▶ YOUR INSTRUCTIONS:
The lines needed are those from the start of the records through the line holding "DeviceScenario.v", each copied exactly.

EXERCISE MATERIALS below:

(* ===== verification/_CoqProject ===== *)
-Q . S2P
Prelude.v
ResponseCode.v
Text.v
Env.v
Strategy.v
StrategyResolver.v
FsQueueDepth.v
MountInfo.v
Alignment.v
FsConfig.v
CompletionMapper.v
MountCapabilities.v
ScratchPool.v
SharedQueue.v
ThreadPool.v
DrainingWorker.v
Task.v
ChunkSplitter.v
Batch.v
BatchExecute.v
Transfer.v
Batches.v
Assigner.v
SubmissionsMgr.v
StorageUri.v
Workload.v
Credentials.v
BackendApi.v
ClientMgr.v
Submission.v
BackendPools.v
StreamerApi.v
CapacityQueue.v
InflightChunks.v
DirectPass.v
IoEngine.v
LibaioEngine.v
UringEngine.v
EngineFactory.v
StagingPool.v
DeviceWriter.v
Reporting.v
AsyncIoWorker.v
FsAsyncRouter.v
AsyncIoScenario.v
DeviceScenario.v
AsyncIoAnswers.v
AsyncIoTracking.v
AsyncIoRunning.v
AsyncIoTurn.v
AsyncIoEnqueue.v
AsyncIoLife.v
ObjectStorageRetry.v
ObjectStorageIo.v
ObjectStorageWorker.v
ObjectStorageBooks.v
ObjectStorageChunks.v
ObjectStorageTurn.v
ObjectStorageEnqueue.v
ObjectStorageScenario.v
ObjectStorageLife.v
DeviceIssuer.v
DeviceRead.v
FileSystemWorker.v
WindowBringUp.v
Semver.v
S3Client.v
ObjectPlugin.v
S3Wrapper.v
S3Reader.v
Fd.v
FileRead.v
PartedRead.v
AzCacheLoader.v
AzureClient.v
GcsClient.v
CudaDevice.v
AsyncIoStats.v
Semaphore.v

End of EXERCISE MATERIALS.

▶ YOUR RESPONSE:
(* ===== verification/_CoqProject ===== *)
-Q . S2P
Prelude.v
ResponseCode.v
Text.v
Env.v
Strategy.v
StrategyResolver.v
FsQueueDepth.v
MountInfo.v
Alignment.v
FsConfig.v
CompletionMapper.v
MountCapabilities.v
ScratchPool.v
SharedQueue.v
ThreadPool.v
DrainingWorker.v
Task.v
ChunkSplitter.v
Batch.v
BatchExecute.v
Transfer.v
Batches.v
Assigner.v
SubmissionsMgr.v
StorageUri.v
Workload.v
Credentials.v
BackendApi.v
ClientMgr.v
Submission.v
BackendPools.v
StreamerApi.v
CapacityQueue.v
InflightChunks.v
DirectPass.v
IoEngine.v
LibaioEngine.v
UringEngine.v
EngineFactory.v
StagingPool.v
DeviceWriter.v
Reporting.v
AsyncIoWorker.v
FsAsyncRouter.v
AsyncIoScenario.v
DeviceScenario.v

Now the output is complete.